Lauda Air's historic fleet
| Aircraft | Total | Introduced | Retired | Notes |
| Airbus A320-200 | 2 | 2005 | 2008 | Leased from Austrian Airlines. |
| BAC 1-11-500 | 2 | 1985 | 1986 | Leased from TAROM. |
| Boeing 737-200 | 1 | 1985 | 1988 | Leased from Transavia. |
| Boeing 737-300 | 2 | 1988 | 2005 |  |
| Boeing 737-400 | 3 | 1993 | 2005 |  |
| Boeing 737-600 | 6 | 2000 | 2009 | Transferred to Austrian Airlines. |
| Boeing 737-700 | 2 | 2001 | 2010 |
| Boeing 737-800 | 7 | 1998 | 2012 |
| Boeing 767-300ER | 1 | 1989 | 1991 | OE-LAV crashed as Flight 004. |
| 10 | 2007 | Launch customer with Pratt & Whitney PW4000 engines. Six transferred to Austrian Airlines. |
| Boeing 777-200ER | 3 | 1997 | 2005 | Transferred to Austrian Airlines. |
| Bombardier CRJ-100 | 10 | 1994 | 2004 | Relocated to Austrian Arrows. |
| Fokker F27 Friendship |  | 1985 | 1994 |  |

=== Lauda Air Executive===
Lauda Air also operated a fleet of three small jets, a Cessna Citation II (9 seats), a Bombardier Lear 60 (7 seats), and a Dassault Falcon 20 (12 seats). These were available for private charter flights.

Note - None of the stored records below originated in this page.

(* ===== verification/ClientTest.v ===== *)
(** * ClientTest: what the client's receiver checks

    The loop of [main_rx] of [src/userspace/io_client/src/client_test.c] on two
    channels of this machine: the words are checked before the transfer is waited
    for, so the check is of the bytes the program itself has just stored. *)
From Stdlib Require Import ZArith Lia.
From stdpp Require Import base list numbers option gmap sets.
From S2P Require Import Prelude DmaChannel BufferData Devices LocalBackend ZeroCopy LocalStream TestApp LocalReceive TxRxTest.

(** ** Lemmas: a check of stored bytes *)

Lemma words_replicate n v : words_at 0 n (replicate (4 * n) v) = replicate n (le_val (replicate 4 v)).
Proof.
  unfold words_at. apply list_eq_same_length with n; [by rewrite length_replicate|by rewrite length_fmap, length_seq|].
  intros k x y Hk Hx Hy. rewrite lookup_replicate_2 in Hy by done. apply (inj Some) in Hy as <-.
  rewrite list_lookup_fmap, lookup_seq_lt in Hx by done. apply (inj Some) in Hx as <-.
  rewrite drop_replicate, take_replicate. do 2 f_equal. lia.
Qed.

(** The bytes of the memset are not the expected words. *)
Lemma memset_invalid n : (0 < n)%nat → validate_data n (words_at 0 n (replicate (4 * n) 254)) = -1.
Proof.
  intros Hn. rewrite words_replicate. unfold validate_data. rewrite take_replicate, Nat.min_id.
  destruct n as [|n]; [lia|]. reflexivity.
Qed.

(** ** The receiver *)

Section Receiver.
Context {T : Type} {E : Type} `{EngineQueue T} `{!DmaEngineLaws T, !TransmitEngine T, !HealthyEngine T}
  `{ReceiveEngine E} `{!DmaEngineLaws E} (jiffies : Z).
Implicit Types (t : stream_sys T) (r : ring (dma_proxy_channel E)).

#[local] Instance rx_driver : DmaDriver (dma_proxy_channel E) := channel_driver jiffies.
#[local] Instance rx_driver_laws : DmaDriverLaws (dma_proxy_channel E) := channel_driver_laws jiffies.
#[local] Instance tx_stream : StreamDevice (stream_sys T) := local_stream_device jiffies.
#[local] Instance rx_stream : StreamDevice (ring (dma_proxy_channel E)) := ring_device jiffies.

(** The two channels of the program. *)
Abbreviation both := (stream_sys T * ring (dma_proxy_channel E))%type.
Definition on_first {A} (m : M (stream_sys T) A) : M both A := zoom fst (λ t s, (t, snd s)) m.
Definition on_second {A} (m : M (ring (dma_proxy_channel E)) A) : M both A := zoom snd (λ r s, (fst s, r)) m.

(** Starting a transfer leaves the buffers' data as they are. *)
Lemma start_idle i n inc r :
  receive_idle jiffies inc r → (i < BUFFER_COUNT)%nat →
  ∃ r', io_read_stream_device i n r = Done (tt, r') ∧ wf_ring r' ∧ datas (rg_driver r') = datas (rg_driver r).
Proof.
  intros [Hr _ Hq _ _] Hi. set (pc := rg_driver r) in *. destruct (slot_exists pc i (wr_ok r Hr) Hi) as (d & b & Hs).
  destruct (write_ring_run r i n Hr Hi) as (r' & Hrun & Hr' & _).
  exists r'. split; [by eapply bind_done|]. split; [done|].
  apply bind_inv in Hrun as ([] & r1 & Hlen & Hrun). apply on_driver_inv in Hlen as [Hlen _]. fold pc in Hlen.
  change (drv_set_length i n) with (update_buffer (E:=E) (Z.of_nat i) (set_cb_length n)) in Hlen.
  erewrite update_buffer_run in Hlen by exact Hs. injection Hlen as Hlen.
  apply bind_inv in Hrun as (x & r2 & Hio & Hrun). apply on_driver_inv in Hio as [Hio _].
  unfold mret, M_ret in Hrun. injection Hrun as <-. rewrite <-Hlen in Hio.
  destruct (start_receives jiffies i d (set_cb_length n b) (put_buffer i (set_cb_length n b) pc) x (rg_driver r2))
    as (_ & _ & _ & _ & _ & _ & Hd);
    [by apply wf_put_buffer, (wr_ok r Hr)|done|by eapply slot_put_buffer|by rewrite queue_put_buffer|exact Hio|].
  rewrite Hd. by apply (datas_put_buffer pc i d b).
Qed.

(** The check of one round, on any hardware, is of the 254s stored before. *)
Lemma client_round_invalid log inc n t r :
  stream_idle jiffies log t → receive_idle jiffies inc r → (0 < n)%nat → 4 * Z.of_nat n ≤ BUFFER_SIZE →
  ∃ t' r', client_round (@on_first) (@on_second) n (t, r) = Done (Some RxInvalid, (t', r')).
Proof.
  intros Ht Hr Hn Hsz. destruct (get_frame jiffies log t Ht) as (t1 & Hgt & _).
  pose proof (at_ring_lt r 0) as Hb. set (b := at_ring r 0) in *.
  assert (io_stream_get_buffer r = Done (Some b, advance r)) as Hgr
    by (apply (get_advance jiffies); [apply Hr|by apply Hr]).
  apply idle_advance in Hr.
  destruct (fill_idle jiffies b 0 (replicate (4 * n) 254) _ _ Hr Hb) as (r1 & g1 & Hf & Hr1 & _ & Hd1);
    [lia|rewrite length_replicate; lia|].
  destruct (start_idle b (4 * Z.of_nat n) _ _ Hr1 Hb) as (r2 & Hs & Hr2 & Hd2).
  assert (∃ g, data_at (rg_driver r1) b = Some g ∧ take (4 * n) (buffer_data g) = replicate (4 * n) 254) as (g & Hg & Hdata).
  { apply on_driver_inv in Hf as [Hf _]. destruct (slot_exists _ b (wr_ok _ (ri_ring _ _ _ Hr)) Hb) as (d & bf & Hslot).
    pose proof (length_buffer_data (cb_buffer bf)) as Hl.
    destruct (store_data 0 (replicate (4 * n) 254) (cb_buffer bf)) as (g & Hst & Hov);
      [apply Forall_replicate; unfold is_byte; lia|rewrite length_replicate; lia|].
    change 0 with (Z.of_nat 0) in Hf. rewrite (store_buffer_run b 0 _ _ d bf Hslot), Hst in Hf. injection Hf as Hf.
    exists g. split; [rewrite <-Hf; exact (slot_data _ b d _ (slot_put_buffer _ b d bf _ Hslot))|].
    rewrite Hov. pose proof (take_overwrite (replicate (4 * n) 254) (buffer_data (cb_buffer bf))) as Ht2.
    by rewrite length_replicate in Ht2. }
  rewrite <-(data_at_datas _ _ b Hd2) in Hg.
  pose proof (bytes_run jiffies b g (4 * n) r2 Hr2 Hb Hg ltac:(lia)) as Hbytes. rewrite Hdata in Hbytes.
  exists t1, r2. unfold client_round.
  eapply bind_done; [unfold on_first; eapply zoom_done; exact Hgt|]. 
  apply (zoom_done snd (λ r s, (fst s, r)) _ (t1, r) _ r2).
  eapply bind_done; [exact Hgr|]. cbv beta iota. eapply bind_done; [exact Hf|]. eapply bind_done; [exact Hs|].
  eapply bind_done; [exact Hbytes|]. cbv beta. by rewrite memset_invalid.
Qed.

(** Unless it is stopped before, the program ends after its first packet, whatever
    the hardware received. *)
Theorem client_ends_at_once log inc stop k t r :
  stream_idle jiffies log t → receive_idle jiffies inc r → stop 0%nat = false → stop 1%nat = false →
  ∃ t' r', client_loop (@on_first) (@on_second) stop (1024 * 2) (S k) 0 (t, r) = Done (RxInvalid, (t', r')).
Proof.
  intros Ht Hr H0' H1'. destruct (client_round_invalid log inc (1024 * 2) t r Ht Hr) as (t' & r' & Hround);
    [lia|unfold BUFFER_SIZE; lia|].
  exists t', r'. cbn [client_loop Nat.mul Nat.add]. rewrite H0', H1'.
  eapply bind_done; [exact Hround|]. reflexivity.
Qed.

End Receiver.

(** ** Concrete runs *)

Lemma client_ends_at_once_witness :
  let tx := local_stream_device (E:=queue_engine Finishes) 300 in let rx := ring_device (E:=block_engine) 300 in
  ∃ t' r', client_loop (@on_first (queue_engine Finishes) block_engine)
    (@on_second (queue_engine Finishes) block_engine) (λ _, false) (1024 * 2) 5 0
    (mk_sys (stream_opened Finishes) ∅ [] [], receive_ring []) = Done (RxInvalid, (t', r')).
Proof.
  intros tx rx. apply (client_ends_at_once 300 [] []); [|apply opened_idle, receive_ring_opened; constructor|reflexivity..].
  split; [apply sys_init_ok, (opened_init Finishes)|reflexivity].
Defined.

== Incidents and accidents ==

Lauda Air suffered one fatal accident during its existence:
- On 26 May 1991, Lauda Air Flight 004, operated by a Boeing 767-300ER registered as OE-LAV, named after Wolfgang Amadeus Mozart, crashed in Thailand shortly after take-off from Don Mueang International Airport in Bangkok, due to the uncommanded deployment of one of its thrust reversers. This accident resulted in the deaths of all 223 passengers and crew.